(** The loop over the entries of a dictionary. *)
Lemma members_read (d : dict pyval) fuel s :
  Forall (λ kv, python_str kv.1 ∧ json_ok kv.2 ∧ ∀ fuel s, (need kv.2 ≤ fuel)%nat → number_stops s →
    value_at fuel (dumps kv.2 +:+ s) = Some (kv.2, s)) d →
  d ≠ [] → (foldr (λ (kv : string * pyval) n, S (need kv.2 `max` n)) 0 d ≤ fuel)%nat →
  members_at fuel (join ", " (map entry_text d) +:+ "}" +:+ s) = Some (d, s).
Proof.
  intros Hd. revert fuel. induction Hd as [|[k v] d (Hk & Hok & Hv) Hd IH]; intros fuel Hne Hf; [done|].
  destruct fuel as [|fuel]; [cbn in Hf; lia|]. cbn [foldr fst snd] in Hf, Hk, Hok, Hv.
  assert (Hsplit : join ", " (map entry_text ((k, v) :: d)) +:+ "}" +:+ s =
    dumps_str k +:+ String ":" (String " " (dumps v +:+
      match d with [] => "}" +:+ s | _ => String "," (String " " (join ", " (map entry_text d) +:+ "}" +:+ s)) end))).
  { destruct d as [|e d].
    - unfold entry_text. cbn [map join fst snd]. by rewrite !app_assoc_str, !app_cons, !app_nil.
    - change (join ", " (map entry_text ((k, v) :: e :: d)))
        with ((dumps_str k +:+ ": " +:+ dumps v) +:+ ", " +:+ join ", " (map entry_text (e :: d))).
      by rewrite !app_assoc_str, !app_cons, !app_nil. }
  rewrite Hsplit. clear Hsplit. destruct (loads_dumps_str k (String ":" (String " " (dumps v +:+
      match d with [] => "}" +:+ s | _ => String "," (String " " (join ", " (map entry_text d) +:+ "}" +:+ s)) end))) Hk)
    as [-> Hl].
  cbn [members_at]. change (negb (code dquote =? 34)) with false. cbn iota. rewrite Hl. cbn [mbind option_bind].
  change (skip_space (String ":" ?x)) with (String ":"%char x).
  change (negb (code ":" =? 58)) with false. cbn iota.
  change (skip_space (String " " ?x)) with (skip_space x).
  rewrite skip_opens by (apply opens_app, dumps_opens; done).
  destruct d as [|e d].
  - rewrite Hv by (try done; lia). done.
  - rewrite Hv by (try done; lia). cbn [mbind option_bind].
    change (skip_space (String "," ?x)) with (String ","%char x).
    change (code "," =? 125) with false. change (code "," =? 44) with true. cbn iota.
    change (skip_space (String " " ?x)) with (skip_space x).
    rewrite skip_opens.
    + rewrite IH; [done|done|lia].
    + apply opens_app. destruct e as [k' v']. cbn [map join].
      destruct (map entry_text d); apply opens_app || idtac; unfold entry_text, dumps_str; cbn [fst];
        rewrite ?app_cons; eexists dquote, _; done.
Qed.

Lemma dict_of_items {V} (d : dict V) : Dict.wf d → foldl (λ d kv, Dict.set kv.1 kv.2 d) [] d = d.
Proof.
  intros Hwf. cut (∀ acc, Dict.wf (acc ++ d) → foldl (λ d kv, Dict.set kv.1 kv.2 d) acc d = acc ++ d).
  { intros H. by apply (H []). }
  clear Hwf. induction d as [|[k v] d IH]; intros acc Hwf; cbn [foldl fst snd]; [by rewrite app_nil_r|].
  assert (Hset : Dict.set k v acc = acc ++ [(k, v)]).
  { revert Hwf. unfold Dict.wf, Dict.keys. rewrite fmap_app, fmap_cons. clear IH. intros Hwf.
    assert (Hk : k ∉ acc.*1).
    { apply NoDup_app in Hwf as (_ & H & _). intros Hin. apply (H k Hin). left. }
    clear Hwf. induction acc as [|[k' v'] acc IH]; [done|]. cbn [Dict.set app].
    cbn in Hk. apply not_elem_of_cons in Hk as [Hne Hk]. rewrite decide_False by done. by rewrite IH. }
  rewrite Hset, IH, <- app_assoc; [done|]. by rewrite <- app_assoc.
Qed.

(** Reading what was written, with enough fuel. *)
Lemma value_dumps v : json_ok v → ∀ fuel s, (need v ≤ fuel)%nat → number_stops s →
  value_at fuel (dumps v +:+ s) = Some (v, s).
Proof.
  induction v as [|b|z|r|t|l IH|d IH] using pyval_rect'; intros Hok fuel s Hf Hs;
    (destruct fuel as [|fuel]; [cbn in Hf; lia|]); cbn [dumps].
  - by apply value_at_more.
  - destruct b; by apply value_at_more.
  - apply value_number; [done|apply pretty_number].
  - inversion Hok as [| | |? Hr|? Hr| | |]; subst.
    + destruct (special_cases r Hr) as [->|[->| ->]]; by apply value_at_more.
    + rewrite dumps_float_plain by done. by apply value_number.
  - inversion Hok; subst. by apply value_str.
  - apply json_ok_list in Hok. destruct l as [|v l]; [by apply value_at_more|].
    rewrite !app_assoc_str, !app_cons, !app_nil. cbn [value_at].
    change (code "[" =? 34) with false. change (code "[" =? 91) with true. cbn iota.
    assert (Hall : Forall (λ v, json_ok v ∧ ∀ fuel s, (need v ≤ fuel)%nat → number_stops s →
      value_at fuel (dumps v +:+ s) = Some (v, s)) (v :: l)).
    { apply Forall_and. split; [done|]. rewrite Forall_forall in *. auto. }
    pose proof (items_read _ fuel s Hall) as Hread.
    rewrite !app_cons, !app_nil in Hread.
    destruct (opens_app (join ", " (map dumps (v :: l))) (String "]" s)) as (c & u & Hu & Hc & H93 & _).
    { destruct l; cbn [map join]; [|apply opens_app]; apply dumps_opens; by inversion Hok. }
    rewrite Hu in Hread |- *. rewrite skip_space_head by done.
    rewrite (proj2 (N.eqb_neq _ _) H93). rewrite Hread; [done|done|]. cbn [need] in Hf. lia.
  - apply json_ok_dict in Hok as (Hwf & Hkeys & Hvals).
    destruct d as [|e d]; [by apply value_at_more|].
    change (map (λ kv, dumps_str kv.1 +:+ ": " +:+ dumps kv.2) (e :: d)) with (map entry_text (e :: d)).
    rewrite !app_assoc_str, !app_cons, !app_nil. cbn [value_at].
    change (code "{" =? 34) with false. change (code "{" =? 91) with false.
    change (code "{" =? 123) with true. cbn iota.
    assert (Hall : Forall (λ kv, python_str kv.1 ∧ json_ok kv.2 ∧ ∀ fuel s, (need kv.2 ≤ fuel)%nat →
      number_stops s → value_at fuel (dumps kv.2 +:+ s) = Some (kv.2, s)) (e :: d)).
    { rewrite Forall_forall in *. intros x Hx. split; [|split]; auto. }
    pose proof (members_read _ fuel s Hall) as Hread.
    rewrite !app_cons, !app_nil in Hread.
    assert (Hh : ∃ u, join ", " (map entry_text (e :: d)) +:+ String "}" s = String dquote u).
    { unfold entry_text, dumps_str. destruct d; cbn [map join]; rewrite ?app_cons; by eexists. }
    destruct Hh as [u Hu]. rewrite Hu in Hread |- *.
    rewrite skip_space_head by done. change (code dquote =? 125) with false. cbn iota.
    rewrite Hread; [|done|cbn [need] in Hf; lia].
    cbn [fmap option_fmap option_map prod_map fst snd id]. by rewrite dict_of_items.
Qed.

Lemma length_app_str s t : String.length (s +:+ t) = (String.length s + String.length t)%nat.
Proof. induction s as [|c s IH]; [done|]. rewrite app_cons. cbn [String.length]. by rewrite IH. Qed.

Lemma length_opens s : opens s → (1 ≤ String.length s)%nat.
Proof. intros (c & t & -> & _). cbn. lia. Qed.

(** The text of a list or a dictionary is long enough for its fuel. *)
Lemma join_need {A} (text : A → string) (n : A → nat) (l : list A) :
  Forall (λ x, n x ≤ String.length (text x))%nat l →
  (foldr (λ x k, S (n x `max` k)) 0 l ≤ S (String.length (join ", " (map text l))))%nat.
Proof.
  induction 1 as [|x l Hx _ IH]; [cbn; lia|]. cbn [foldr]. destruct l as [|y l]; [cbn in *; lia|].
  change (join ", " (map text (x :: y :: l))) with (text x +:+ ", " +:+ join ", " (map text (y :: l))).
  rewrite !length_app_str. cbn [String.length]. lia.
Qed.

Lemma need_length v : json_ok v → (need v ≤ String.length (dumps v))%nat.
Proof.
  induction v as [|b|z|r|t|l IH|d IH] using pyval_rect'; intros Hok;
    try (by apply length_opens, dumps_opens).
  - apply json_ok_list in Hok. cbn [need dumps]. rewrite !length_app_str. cbn [String.length].
    pose proof (join_need dumps need l) as H. rewrite Forall_forall in *.
    specialize (H (λ x Hx, IH x Hx (Hok x Hx))). lia.
  - apply json_ok_dict in Hok as (_ & _ & Hvals). cbn [need dumps]. rewrite !length_app_str. cbn [String.length].
    change (map (λ kv, dumps_str kv.1 +:+ ": " +:+ dumps kv.2) d) with (map entry_text d).
    assert (Hall : Forall (λ kv, need kv.2 ≤ String.length (entry_text kv))%nat d).
    { rewrite Forall_forall in *. intros kv Hkv. unfold entry_text. rewrite !length_app_str.
      specialize (IH kv Hkv (Hvals kv Hkv)). lia. }
    pose proof (join_need entry_text (λ kv, need kv.2) d Hall). lia.
Qed.

(** [loads] gives back every value [dumps] can write. *)
Lemma loads_dumps v : json_ok v → loads (dumps v) = Some v.
Proof.
  intros Hok. unfold loads. rewrite skip_opens by (by apply dumps_opens).
  pose proof (value_dumps v Hok (S (2 * String.length (dumps v))) EmptyString) as H.
  rewrite app_nil_end in H. rewrite H; [done| |done]. pose proof (need_length v Hok). lia.
Qed.

(** *** The fuel of the decoder is enough for any text *)

Lemma skip_space_length s : (String.length (skip_space s) ≤ String.length s)%nat.
Proof. induction s as [|c s IH]; [done|]. cbn [skip_space]. case_match; cbn [String.length]; lia. Qed.

Lemma pieces_length s p r : pieces s = Some (p, r) → (String.length r < String.length s)%nat.
Proof.
  revert s p r. fix IH 1. intros [|c s1] p r; [done|]. cbn [pieces].
  destruct (code c =? 34); [intros [= _ <-]; cbn; lia|].
  destruct (code c =? 92).
  - destruct s1 as [|e s2]; [done|]. destruct (code e =? 117).
    + destruct s2 as [|h1 [|h2 [|h3 [|h4 s3]]]]; try done. destruct (hex4_value _ _ _ _); [|done].
      destruct (pieces s3) as [[p' r']|] eqn:E; [|done]. intros [= _ <-].
      apply IH in E. cbn [String.length id]. lia.
    + destruct (unescape e); [|done]. destruct (pieces s2) as [[p' r']|] eqn:E; [|done].
      intros [= _ <-]. apply IH in E. cbn [String.length id]. lia.
  - destruct (code c <? 32); [done|]. destruct (pieces s1) as [[p' r']|] eqn:E; [|done].
    intros [= _ <-]. apply IH in E. cbn [String.length id]. lia.
Qed.

Lemma loads_str_length s t r : loads_str s = Some (t, r) → (String.length r < String.length s)%nat.
Proof.
  unfold loads_str. destruct (pieces s) as [[p r']|] eqn:E; [|done]. intros [= _ <-].
  by eapply pieces_length.
Qed.

Lemma take_digits_length s : (String.length (take_digits s).2 ≤ String.length s)%nat.
Proof.
  induction s as [|c s IH]; [done|]. cbn [take_digits]. destruct (is_digit c); [|done].
  destruct (take_digits s) as [d r]. cbn in *. lia.
Qed.

Lemma fraction_length s : (String.length (fraction s).2 ≤ String.length s)%nat.
Proof.
  destruct s as [|c s]; [done|]. cbn [fraction]. destruct (code c =? 46); [|done].
  pose proof (take_digits_length s). destruct (take_digits s) as [d r].
  case_bool_decide; cbn in *; lia.
Qed.

Lemma exponent_length s : (String.length (exponent s).2 ≤ String.length s)%nat.
Proof.
  destruct s as [|c s]; [done|]. cbn [exponent]. destruct (_ || _); [|done].
  destruct (match s with EmptyString => _ | String _ _ => _ end) as [sg s2] eqn:E.
  assert (String.length s2 ≤ String.length s)%nat.
  { destruct s as [|g s']; [by injection E as <- <-|].
    destruct (_ || _); injection E as <- <-; cbn; lia. }
  pose proof (take_digits_length s2). destruct (take_digits s2) as [d r].
  case_bool_decide; cbn in *; lia.
Qed.

Lemma unsigned_length neg s v r : unsigned neg s = Some (v, r) → (String.length r < String.length s)%nat.
Proof.
  unfold unsigned. destruct (integer s) as [[i r1]|] eqn:E; [|done]. cbn [mbind option_bind].
  assert (String.length r1 < String.length s)%nat.
  { destruct s as [|c s]; [done|]. cbn [integer] in E. destruct (code c =? 48).
    - injection E as _ <-. cbn. lia.
    - destruct (is_digit c) eqn:Ed; [|done]. apply (inj Some) in E. cbn [take_digits] in E. rewrite Ed in E.
      pose proof (take_digits_length s). destruct (take_digits s) as [d r']. injection E as _ <-. cbn in *. lia. }
  pose proof (fraction_length r1). destruct (fraction r1) as [f r2].
  pose proof (exponent_length r2). destruct (exponent r2) as [e r3]. cbn in *. intros [= _ <-]. lia.
Qed.

Lemma strip_length p s r : strip p s = Some r → String.length s = (String.length p + String.length r)%nat.
Proof. intros ->%strip_spec. apply length_app_str. Qed.

Lemma scan_atom_length s v r : scan_atom s = Some (v, r) → (String.length r < String.length s)%nat.
Proof.
  unfold scan_atom, constants. cbn [constant].
  repeat match goal with |- context [strip ?p s] =>
    destruct (strip p s) as [?|] eqn:?;
      [intros [= _ <-]; match goal with H : strip _ _ = _ |- _ => apply strip_length in H; cbn in H; lia end|] end.
  unfold number. destruct (strip "-" s) as [s1|] eqn:E; [|apply unsigned_length].
  apply strip_length in E. cbn in E. destruct (strip "Infinity" s1) as [u|] eqn:E'.
  - apply strip_length in E'. cbn in E'. intros [= _ <-]. lia.
  - intros H%unsigned_length. lia.
Qed.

........

# REQUIRED ACTION
When you reach the line holding "s)) end))) Hk)" in the records above, begin reproducing exactly, stop after the line holding "cbn [members_at]. change", and output nothing else.

# RESULT OF THE TASK
      match d with [] => "}" +:+ s | _ => String "," (String " " (join ", " (map entry_text d) +:+ "}" +:+ s)) end))) Hk)
    as [-> Hl].
  cbn [members_at]. change (negb (code dquote =? 34)) with false. cbn iota. rewrite Hl. cbn [mbind option_bind].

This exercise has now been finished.